*** Material provided Section Begins ***

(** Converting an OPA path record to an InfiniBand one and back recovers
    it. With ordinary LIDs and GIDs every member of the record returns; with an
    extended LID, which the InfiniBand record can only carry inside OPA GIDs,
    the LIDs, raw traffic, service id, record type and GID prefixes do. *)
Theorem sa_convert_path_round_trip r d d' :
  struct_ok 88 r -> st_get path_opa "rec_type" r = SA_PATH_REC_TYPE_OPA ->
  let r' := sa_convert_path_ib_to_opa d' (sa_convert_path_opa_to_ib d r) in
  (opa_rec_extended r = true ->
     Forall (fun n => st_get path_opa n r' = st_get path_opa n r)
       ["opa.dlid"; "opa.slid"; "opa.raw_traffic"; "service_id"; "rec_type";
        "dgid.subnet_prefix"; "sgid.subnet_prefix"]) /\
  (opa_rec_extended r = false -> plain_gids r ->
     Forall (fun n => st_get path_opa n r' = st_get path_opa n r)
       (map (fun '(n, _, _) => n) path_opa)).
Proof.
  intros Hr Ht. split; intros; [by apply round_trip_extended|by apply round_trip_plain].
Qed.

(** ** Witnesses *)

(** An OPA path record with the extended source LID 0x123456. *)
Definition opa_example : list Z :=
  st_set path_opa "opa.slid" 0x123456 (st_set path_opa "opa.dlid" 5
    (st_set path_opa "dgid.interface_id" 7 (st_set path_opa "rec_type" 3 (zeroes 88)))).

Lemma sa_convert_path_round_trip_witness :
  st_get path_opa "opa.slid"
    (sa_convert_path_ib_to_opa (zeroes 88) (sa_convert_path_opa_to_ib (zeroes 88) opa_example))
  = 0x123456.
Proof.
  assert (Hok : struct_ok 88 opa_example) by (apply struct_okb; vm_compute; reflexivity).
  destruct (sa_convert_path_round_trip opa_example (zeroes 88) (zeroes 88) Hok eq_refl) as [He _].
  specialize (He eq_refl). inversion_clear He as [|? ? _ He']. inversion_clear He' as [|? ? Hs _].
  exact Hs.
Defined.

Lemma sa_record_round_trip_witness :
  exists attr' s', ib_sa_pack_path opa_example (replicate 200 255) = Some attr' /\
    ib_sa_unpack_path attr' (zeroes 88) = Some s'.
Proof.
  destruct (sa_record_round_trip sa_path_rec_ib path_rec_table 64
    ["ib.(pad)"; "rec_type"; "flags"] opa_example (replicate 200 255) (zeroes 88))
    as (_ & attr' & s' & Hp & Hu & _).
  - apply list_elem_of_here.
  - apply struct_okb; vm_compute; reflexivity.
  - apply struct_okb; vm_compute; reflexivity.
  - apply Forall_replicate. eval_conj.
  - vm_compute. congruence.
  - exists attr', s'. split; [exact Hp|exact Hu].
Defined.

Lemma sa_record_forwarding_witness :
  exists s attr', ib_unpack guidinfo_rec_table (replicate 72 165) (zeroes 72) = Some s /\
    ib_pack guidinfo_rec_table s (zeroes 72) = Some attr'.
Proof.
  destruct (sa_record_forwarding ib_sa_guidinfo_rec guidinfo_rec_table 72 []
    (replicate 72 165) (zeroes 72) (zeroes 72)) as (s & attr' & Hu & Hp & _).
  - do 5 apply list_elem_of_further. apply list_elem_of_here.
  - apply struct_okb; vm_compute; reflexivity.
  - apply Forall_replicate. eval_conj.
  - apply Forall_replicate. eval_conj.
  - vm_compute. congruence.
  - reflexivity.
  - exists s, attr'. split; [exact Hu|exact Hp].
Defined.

*** Material provided Section Ends ***
*** Material provided Section Begins ***

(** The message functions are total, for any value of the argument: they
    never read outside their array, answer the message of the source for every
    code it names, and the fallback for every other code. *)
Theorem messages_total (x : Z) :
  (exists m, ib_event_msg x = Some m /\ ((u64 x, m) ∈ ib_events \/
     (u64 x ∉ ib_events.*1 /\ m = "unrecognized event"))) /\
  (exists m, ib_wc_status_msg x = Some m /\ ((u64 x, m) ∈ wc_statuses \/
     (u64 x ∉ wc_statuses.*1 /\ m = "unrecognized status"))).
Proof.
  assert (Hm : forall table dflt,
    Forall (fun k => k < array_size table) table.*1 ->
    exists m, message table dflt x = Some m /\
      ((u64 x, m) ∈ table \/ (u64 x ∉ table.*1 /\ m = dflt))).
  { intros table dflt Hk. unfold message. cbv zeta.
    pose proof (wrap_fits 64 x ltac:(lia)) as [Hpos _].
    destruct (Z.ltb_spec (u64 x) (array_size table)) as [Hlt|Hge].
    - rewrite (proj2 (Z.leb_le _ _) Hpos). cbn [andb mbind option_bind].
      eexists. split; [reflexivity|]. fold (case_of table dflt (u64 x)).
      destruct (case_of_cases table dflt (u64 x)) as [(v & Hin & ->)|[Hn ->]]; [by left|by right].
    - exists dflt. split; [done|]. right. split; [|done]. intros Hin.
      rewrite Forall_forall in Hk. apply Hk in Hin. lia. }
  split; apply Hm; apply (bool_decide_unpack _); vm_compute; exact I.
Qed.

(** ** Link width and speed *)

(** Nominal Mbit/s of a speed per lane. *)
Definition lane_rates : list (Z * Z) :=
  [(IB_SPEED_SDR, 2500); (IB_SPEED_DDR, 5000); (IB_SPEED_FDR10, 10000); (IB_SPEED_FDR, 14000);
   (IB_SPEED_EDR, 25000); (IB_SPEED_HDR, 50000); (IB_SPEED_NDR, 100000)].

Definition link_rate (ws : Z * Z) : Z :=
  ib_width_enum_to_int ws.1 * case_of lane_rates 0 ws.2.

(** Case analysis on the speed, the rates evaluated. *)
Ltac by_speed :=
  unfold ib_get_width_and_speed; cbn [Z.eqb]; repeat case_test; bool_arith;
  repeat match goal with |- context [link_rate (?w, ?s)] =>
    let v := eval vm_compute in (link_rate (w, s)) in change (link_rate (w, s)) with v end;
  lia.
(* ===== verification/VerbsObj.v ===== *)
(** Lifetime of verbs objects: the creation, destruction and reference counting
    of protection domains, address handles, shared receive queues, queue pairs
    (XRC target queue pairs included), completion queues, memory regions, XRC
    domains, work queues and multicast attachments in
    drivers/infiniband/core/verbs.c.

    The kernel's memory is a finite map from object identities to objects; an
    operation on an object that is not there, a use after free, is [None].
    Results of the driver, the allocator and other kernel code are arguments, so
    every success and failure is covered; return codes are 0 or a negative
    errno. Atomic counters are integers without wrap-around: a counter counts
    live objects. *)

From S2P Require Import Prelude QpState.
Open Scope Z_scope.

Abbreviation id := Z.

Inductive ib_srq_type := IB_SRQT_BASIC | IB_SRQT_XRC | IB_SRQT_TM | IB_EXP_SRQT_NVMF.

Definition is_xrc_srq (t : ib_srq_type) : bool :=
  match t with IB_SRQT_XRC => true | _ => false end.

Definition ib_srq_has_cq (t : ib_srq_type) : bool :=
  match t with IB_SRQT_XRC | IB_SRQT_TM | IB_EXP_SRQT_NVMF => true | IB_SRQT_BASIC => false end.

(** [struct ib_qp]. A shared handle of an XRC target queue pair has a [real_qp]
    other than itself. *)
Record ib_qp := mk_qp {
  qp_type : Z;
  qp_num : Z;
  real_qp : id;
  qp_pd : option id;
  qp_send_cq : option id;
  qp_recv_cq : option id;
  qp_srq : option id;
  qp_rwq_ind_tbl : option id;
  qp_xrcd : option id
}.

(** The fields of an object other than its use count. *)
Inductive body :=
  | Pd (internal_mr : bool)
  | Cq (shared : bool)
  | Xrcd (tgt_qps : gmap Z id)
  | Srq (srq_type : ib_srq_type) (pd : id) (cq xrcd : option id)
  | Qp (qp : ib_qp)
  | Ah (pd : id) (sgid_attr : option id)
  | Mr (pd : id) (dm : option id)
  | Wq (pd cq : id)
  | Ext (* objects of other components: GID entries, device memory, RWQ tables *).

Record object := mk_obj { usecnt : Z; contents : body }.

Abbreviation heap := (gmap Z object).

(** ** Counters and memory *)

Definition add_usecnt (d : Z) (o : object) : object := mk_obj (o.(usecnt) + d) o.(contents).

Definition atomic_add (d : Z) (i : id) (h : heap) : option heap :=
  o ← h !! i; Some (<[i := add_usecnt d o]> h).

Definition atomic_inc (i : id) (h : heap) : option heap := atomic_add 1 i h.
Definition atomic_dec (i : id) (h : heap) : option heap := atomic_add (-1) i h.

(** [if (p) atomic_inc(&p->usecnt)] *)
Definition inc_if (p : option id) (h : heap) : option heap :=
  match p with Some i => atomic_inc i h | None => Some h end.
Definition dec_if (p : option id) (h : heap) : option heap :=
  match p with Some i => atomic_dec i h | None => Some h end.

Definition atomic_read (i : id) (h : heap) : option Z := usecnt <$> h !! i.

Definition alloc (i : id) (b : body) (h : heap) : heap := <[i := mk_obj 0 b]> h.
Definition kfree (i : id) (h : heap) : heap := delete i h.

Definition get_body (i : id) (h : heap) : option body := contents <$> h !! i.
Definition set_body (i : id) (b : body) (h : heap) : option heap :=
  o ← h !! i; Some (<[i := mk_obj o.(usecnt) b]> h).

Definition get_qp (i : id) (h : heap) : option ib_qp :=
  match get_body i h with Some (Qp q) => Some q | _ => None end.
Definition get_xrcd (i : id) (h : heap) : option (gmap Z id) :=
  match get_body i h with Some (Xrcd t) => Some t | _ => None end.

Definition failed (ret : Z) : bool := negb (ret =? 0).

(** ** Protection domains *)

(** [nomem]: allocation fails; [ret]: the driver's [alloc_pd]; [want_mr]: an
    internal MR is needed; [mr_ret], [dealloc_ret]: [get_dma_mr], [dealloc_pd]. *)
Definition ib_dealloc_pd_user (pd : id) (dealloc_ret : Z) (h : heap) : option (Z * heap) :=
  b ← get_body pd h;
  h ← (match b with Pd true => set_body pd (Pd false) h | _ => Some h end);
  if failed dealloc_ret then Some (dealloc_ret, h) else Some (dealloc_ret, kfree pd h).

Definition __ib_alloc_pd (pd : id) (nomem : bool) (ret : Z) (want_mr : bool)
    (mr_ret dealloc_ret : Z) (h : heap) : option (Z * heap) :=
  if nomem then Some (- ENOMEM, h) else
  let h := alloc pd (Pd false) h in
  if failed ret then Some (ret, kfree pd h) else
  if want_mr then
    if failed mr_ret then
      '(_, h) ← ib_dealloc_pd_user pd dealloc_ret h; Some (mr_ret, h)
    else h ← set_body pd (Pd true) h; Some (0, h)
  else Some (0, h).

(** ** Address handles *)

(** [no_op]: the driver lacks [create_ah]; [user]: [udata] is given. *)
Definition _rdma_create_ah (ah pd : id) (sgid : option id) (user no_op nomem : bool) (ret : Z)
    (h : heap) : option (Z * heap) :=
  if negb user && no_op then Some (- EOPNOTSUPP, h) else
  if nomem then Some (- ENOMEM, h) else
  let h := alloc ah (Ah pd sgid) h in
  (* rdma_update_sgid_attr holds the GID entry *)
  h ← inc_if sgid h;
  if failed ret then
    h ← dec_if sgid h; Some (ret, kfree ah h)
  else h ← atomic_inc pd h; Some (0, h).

*** Material provided Section Ends ***
*** Material provided Section Begins ***

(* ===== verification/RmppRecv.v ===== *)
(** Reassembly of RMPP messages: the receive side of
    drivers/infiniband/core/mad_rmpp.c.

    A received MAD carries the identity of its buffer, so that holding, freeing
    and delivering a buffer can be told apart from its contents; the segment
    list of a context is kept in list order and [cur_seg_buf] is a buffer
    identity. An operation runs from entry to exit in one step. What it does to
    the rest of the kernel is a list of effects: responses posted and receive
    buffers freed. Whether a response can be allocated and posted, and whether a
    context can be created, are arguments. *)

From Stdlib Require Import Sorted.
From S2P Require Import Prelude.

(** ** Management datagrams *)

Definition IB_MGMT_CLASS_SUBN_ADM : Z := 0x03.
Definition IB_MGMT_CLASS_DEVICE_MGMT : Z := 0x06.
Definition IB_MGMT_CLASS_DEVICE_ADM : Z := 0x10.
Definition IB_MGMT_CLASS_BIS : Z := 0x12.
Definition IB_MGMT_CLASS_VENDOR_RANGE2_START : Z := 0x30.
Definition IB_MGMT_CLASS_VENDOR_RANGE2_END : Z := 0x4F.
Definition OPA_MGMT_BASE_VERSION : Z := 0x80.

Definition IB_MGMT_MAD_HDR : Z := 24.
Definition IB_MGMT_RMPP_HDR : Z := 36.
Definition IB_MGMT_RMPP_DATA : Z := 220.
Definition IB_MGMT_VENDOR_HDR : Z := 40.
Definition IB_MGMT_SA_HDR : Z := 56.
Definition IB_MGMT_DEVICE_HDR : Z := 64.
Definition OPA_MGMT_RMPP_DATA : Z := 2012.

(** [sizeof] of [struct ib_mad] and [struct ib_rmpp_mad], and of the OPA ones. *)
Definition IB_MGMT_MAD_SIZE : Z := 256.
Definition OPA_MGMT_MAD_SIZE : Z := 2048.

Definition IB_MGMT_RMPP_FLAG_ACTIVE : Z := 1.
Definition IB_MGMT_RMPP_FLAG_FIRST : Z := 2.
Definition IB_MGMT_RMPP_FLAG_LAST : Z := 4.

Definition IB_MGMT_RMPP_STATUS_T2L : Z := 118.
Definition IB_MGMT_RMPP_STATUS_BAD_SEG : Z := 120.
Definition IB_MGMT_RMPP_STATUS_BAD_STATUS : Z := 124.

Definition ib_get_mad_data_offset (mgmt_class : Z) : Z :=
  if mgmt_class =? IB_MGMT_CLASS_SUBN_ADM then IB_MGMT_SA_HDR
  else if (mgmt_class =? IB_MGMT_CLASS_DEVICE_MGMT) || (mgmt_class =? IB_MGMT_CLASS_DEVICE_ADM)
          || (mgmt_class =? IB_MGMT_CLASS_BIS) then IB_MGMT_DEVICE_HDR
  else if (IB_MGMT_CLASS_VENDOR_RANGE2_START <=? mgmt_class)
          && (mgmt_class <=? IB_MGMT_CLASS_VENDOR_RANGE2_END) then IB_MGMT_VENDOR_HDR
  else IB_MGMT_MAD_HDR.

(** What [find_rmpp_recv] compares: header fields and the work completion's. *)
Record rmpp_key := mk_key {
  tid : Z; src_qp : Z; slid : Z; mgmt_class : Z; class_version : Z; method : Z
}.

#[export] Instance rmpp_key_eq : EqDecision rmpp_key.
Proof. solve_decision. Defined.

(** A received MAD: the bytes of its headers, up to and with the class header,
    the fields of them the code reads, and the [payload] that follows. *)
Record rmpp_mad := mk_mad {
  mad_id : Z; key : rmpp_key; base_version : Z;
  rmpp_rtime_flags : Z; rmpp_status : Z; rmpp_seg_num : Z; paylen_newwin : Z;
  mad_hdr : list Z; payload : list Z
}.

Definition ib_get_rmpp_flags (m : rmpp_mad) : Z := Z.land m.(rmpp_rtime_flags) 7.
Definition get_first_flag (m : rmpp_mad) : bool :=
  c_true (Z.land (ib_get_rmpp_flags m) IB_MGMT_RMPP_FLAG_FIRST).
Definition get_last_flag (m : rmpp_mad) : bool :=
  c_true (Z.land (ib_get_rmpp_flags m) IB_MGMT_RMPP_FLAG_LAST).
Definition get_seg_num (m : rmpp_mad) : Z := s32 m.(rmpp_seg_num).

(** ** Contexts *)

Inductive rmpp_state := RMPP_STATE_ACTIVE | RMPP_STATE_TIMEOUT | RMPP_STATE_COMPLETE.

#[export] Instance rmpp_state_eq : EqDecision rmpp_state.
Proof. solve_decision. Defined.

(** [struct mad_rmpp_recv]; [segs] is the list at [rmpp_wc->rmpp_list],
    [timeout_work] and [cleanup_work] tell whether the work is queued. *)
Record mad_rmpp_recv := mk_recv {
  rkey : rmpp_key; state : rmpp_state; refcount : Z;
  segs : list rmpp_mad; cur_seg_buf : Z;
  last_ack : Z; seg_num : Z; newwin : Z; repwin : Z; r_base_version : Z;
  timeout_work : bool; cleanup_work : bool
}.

*** Material provided Section Ends ***

● **What you are asked to do**: Only one stretch of the entries above is wanted: the lines from the one containing "Definition IB_MGMT_RMPP_FLAG_ACTIVE : Z := 1." through the one containing "#[export] Instance rmpp_state_eq". Please reproduce it exactly.

● **Task response**:
Definition IB_MGMT_RMPP_FLAG_ACTIVE : Z := 1.
Definition IB_MGMT_RMPP_FLAG_FIRST : Z := 2.
Definition IB_MGMT_RMPP_FLAG_LAST : Z := 4.

Definition IB_MGMT_RMPP_STATUS_T2L : Z := 118.
Definition IB_MGMT_RMPP_STATUS_BAD_SEG : Z := 120.
Definition IB_MGMT_RMPP_STATUS_BAD_STATUS : Z := 124.

Definition ib_get_mad_data_offset (mgmt_class : Z) : Z :=
  if mgmt_class =? IB_MGMT_CLASS_SUBN_ADM then IB_MGMT_SA_HDR
  else if (mgmt_class =? IB_MGMT_CLASS_DEVICE_MGMT) || (mgmt_class =? IB_MGMT_CLASS_DEVICE_ADM)
          || (mgmt_class =? IB_MGMT_CLASS_BIS) then IB_MGMT_DEVICE_HDR
  else if (IB_MGMT_CLASS_VENDOR_RANGE2_START <=? mgmt_class)
          && (mgmt_class <=? IB_MGMT_CLASS_VENDOR_RANGE2_END) then IB_MGMT_VENDOR_HDR
  else IB_MGMT_MAD_HDR.

(** What [find_rmpp_recv] compares: header fields and the work completion's. *)
Record rmpp_key := mk_key {
  tid : Z; src_qp : Z; slid : Z; mgmt_class : Z; class_version : Z; method : Z
}.

#[export] Instance rmpp_key_eq : EqDecision rmpp_key.
Proof. solve_decision. Defined.

(** A received MAD: the bytes of its headers, up to and with the class header,
    the fields of them the code reads, and the [payload] that follows. *)
Record rmpp_mad := mk_mad {
  mad_id : Z; key : rmpp_key; base_version : Z;
  rmpp_rtime_flags : Z; rmpp_status : Z; rmpp_seg_num : Z; paylen_newwin : Z;
  mad_hdr : list Z; payload : list Z
}.

Definition ib_get_rmpp_flags (m : rmpp_mad) : Z := Z.land m.(rmpp_rtime_flags) 7.
Definition get_first_flag (m : rmpp_mad) : bool :=
  c_true (Z.land (ib_get_rmpp_flags m) IB_MGMT_RMPP_FLAG_FIRST).
Definition get_last_flag (m : rmpp_mad) : bool :=
  c_true (Z.land (ib_get_rmpp_flags m) IB_MGMT_RMPP_FLAG_LAST).
Definition get_seg_num (m : rmpp_mad) : Z := s32 m.(rmpp_seg_num).

(** ** Contexts *)

Inductive rmpp_state := RMPP_STATE_ACTIVE | RMPP_STATE_TIMEOUT | RMPP_STATE_COMPLETE.

#[export] Instance rmpp_state_eq : EqDecision rmpp_state.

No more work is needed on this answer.